* Task directions
Give back, word for word, the line that contains "[done | apply NoDup_singleton|]." and every line that follows it in the data below.

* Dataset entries

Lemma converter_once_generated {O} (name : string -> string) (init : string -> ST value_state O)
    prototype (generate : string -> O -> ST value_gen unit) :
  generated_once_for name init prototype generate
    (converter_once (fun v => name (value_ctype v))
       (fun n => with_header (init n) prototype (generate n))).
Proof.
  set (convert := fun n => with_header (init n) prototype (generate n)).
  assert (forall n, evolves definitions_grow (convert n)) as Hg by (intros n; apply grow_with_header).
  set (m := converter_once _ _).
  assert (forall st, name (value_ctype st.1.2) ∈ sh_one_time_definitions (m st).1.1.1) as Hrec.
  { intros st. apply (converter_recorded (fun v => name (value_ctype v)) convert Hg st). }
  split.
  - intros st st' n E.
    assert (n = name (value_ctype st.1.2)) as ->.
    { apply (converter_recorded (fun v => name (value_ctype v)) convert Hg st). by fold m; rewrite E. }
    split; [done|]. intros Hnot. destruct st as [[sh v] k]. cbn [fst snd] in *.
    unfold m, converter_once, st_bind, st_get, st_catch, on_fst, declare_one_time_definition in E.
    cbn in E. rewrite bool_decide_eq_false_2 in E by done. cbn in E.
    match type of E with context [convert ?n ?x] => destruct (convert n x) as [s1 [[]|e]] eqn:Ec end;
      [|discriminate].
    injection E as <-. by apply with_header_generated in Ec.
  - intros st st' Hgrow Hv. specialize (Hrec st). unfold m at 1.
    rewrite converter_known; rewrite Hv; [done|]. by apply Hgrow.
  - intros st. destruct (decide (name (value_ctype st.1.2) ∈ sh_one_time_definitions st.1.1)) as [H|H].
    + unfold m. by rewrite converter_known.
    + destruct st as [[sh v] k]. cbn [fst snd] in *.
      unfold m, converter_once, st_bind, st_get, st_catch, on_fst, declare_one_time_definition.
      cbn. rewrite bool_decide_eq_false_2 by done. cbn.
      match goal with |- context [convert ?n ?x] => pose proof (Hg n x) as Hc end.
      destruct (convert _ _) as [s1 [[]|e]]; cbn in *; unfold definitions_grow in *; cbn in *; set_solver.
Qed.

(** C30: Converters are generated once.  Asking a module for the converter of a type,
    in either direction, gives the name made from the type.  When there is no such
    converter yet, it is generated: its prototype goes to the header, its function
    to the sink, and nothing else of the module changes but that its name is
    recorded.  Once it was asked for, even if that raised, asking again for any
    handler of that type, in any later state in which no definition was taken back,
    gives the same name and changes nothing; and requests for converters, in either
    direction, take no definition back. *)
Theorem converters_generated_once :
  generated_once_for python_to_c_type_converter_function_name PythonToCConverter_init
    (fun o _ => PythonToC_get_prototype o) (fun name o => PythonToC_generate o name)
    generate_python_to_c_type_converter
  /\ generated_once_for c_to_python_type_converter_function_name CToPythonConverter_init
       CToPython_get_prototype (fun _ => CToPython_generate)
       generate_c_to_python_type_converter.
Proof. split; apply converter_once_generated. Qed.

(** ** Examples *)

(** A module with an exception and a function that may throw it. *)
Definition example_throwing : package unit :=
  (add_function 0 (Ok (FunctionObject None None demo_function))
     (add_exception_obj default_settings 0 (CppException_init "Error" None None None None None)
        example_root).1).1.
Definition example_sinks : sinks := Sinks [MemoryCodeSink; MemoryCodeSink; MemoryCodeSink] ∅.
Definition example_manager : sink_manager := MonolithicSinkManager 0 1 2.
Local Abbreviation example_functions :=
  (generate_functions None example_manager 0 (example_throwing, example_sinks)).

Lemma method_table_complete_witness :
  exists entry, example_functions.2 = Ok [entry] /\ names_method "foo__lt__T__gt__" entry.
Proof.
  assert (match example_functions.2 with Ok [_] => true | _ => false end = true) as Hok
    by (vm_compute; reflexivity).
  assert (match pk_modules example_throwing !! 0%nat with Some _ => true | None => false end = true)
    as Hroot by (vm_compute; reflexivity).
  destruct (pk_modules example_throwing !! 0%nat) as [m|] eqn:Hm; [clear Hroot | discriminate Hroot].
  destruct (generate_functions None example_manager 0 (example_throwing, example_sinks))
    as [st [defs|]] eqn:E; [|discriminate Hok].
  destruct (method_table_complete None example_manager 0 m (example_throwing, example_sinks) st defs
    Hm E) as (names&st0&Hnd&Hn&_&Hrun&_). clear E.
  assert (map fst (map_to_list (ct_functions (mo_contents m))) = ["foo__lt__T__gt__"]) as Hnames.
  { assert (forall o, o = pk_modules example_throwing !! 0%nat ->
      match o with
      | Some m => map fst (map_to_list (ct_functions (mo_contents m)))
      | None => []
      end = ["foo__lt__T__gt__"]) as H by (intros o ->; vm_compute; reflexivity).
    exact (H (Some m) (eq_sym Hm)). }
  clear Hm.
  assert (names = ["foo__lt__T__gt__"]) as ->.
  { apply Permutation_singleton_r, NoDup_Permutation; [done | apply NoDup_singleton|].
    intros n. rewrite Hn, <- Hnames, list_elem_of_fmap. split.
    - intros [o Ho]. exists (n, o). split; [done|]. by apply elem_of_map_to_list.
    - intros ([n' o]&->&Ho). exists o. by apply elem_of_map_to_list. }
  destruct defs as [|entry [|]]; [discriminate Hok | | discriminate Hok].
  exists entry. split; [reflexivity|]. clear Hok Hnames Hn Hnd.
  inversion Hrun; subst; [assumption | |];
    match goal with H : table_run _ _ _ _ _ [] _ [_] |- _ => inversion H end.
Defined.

* Solution for this task
  { apply Permutation_singleton_r, NoDup_Permutation; [done | apply NoDup_singleton|].
    intros n. rewrite Hn, <- Hnames, list_elem_of_fmap. split.
    - intros [o Ho]. exists (n, o). split; [done|]. by apply elem_of_map_to_list.
    - intros ([n' o]&->&Ho). exists o. by apply elem_of_map_to_list. }
  destruct defs as [|entry [|]]; [discriminate Hok | | discriminate Hok].
  exists entry. split; [reflexivity|]. clear Hok Hnames Hn Hnd.
  inversion Hrun; subst; [assumption | |];
    match goal with H : table_run _ _ _ _ _ [] _ [_] |- _ => inversion H end.
Defined.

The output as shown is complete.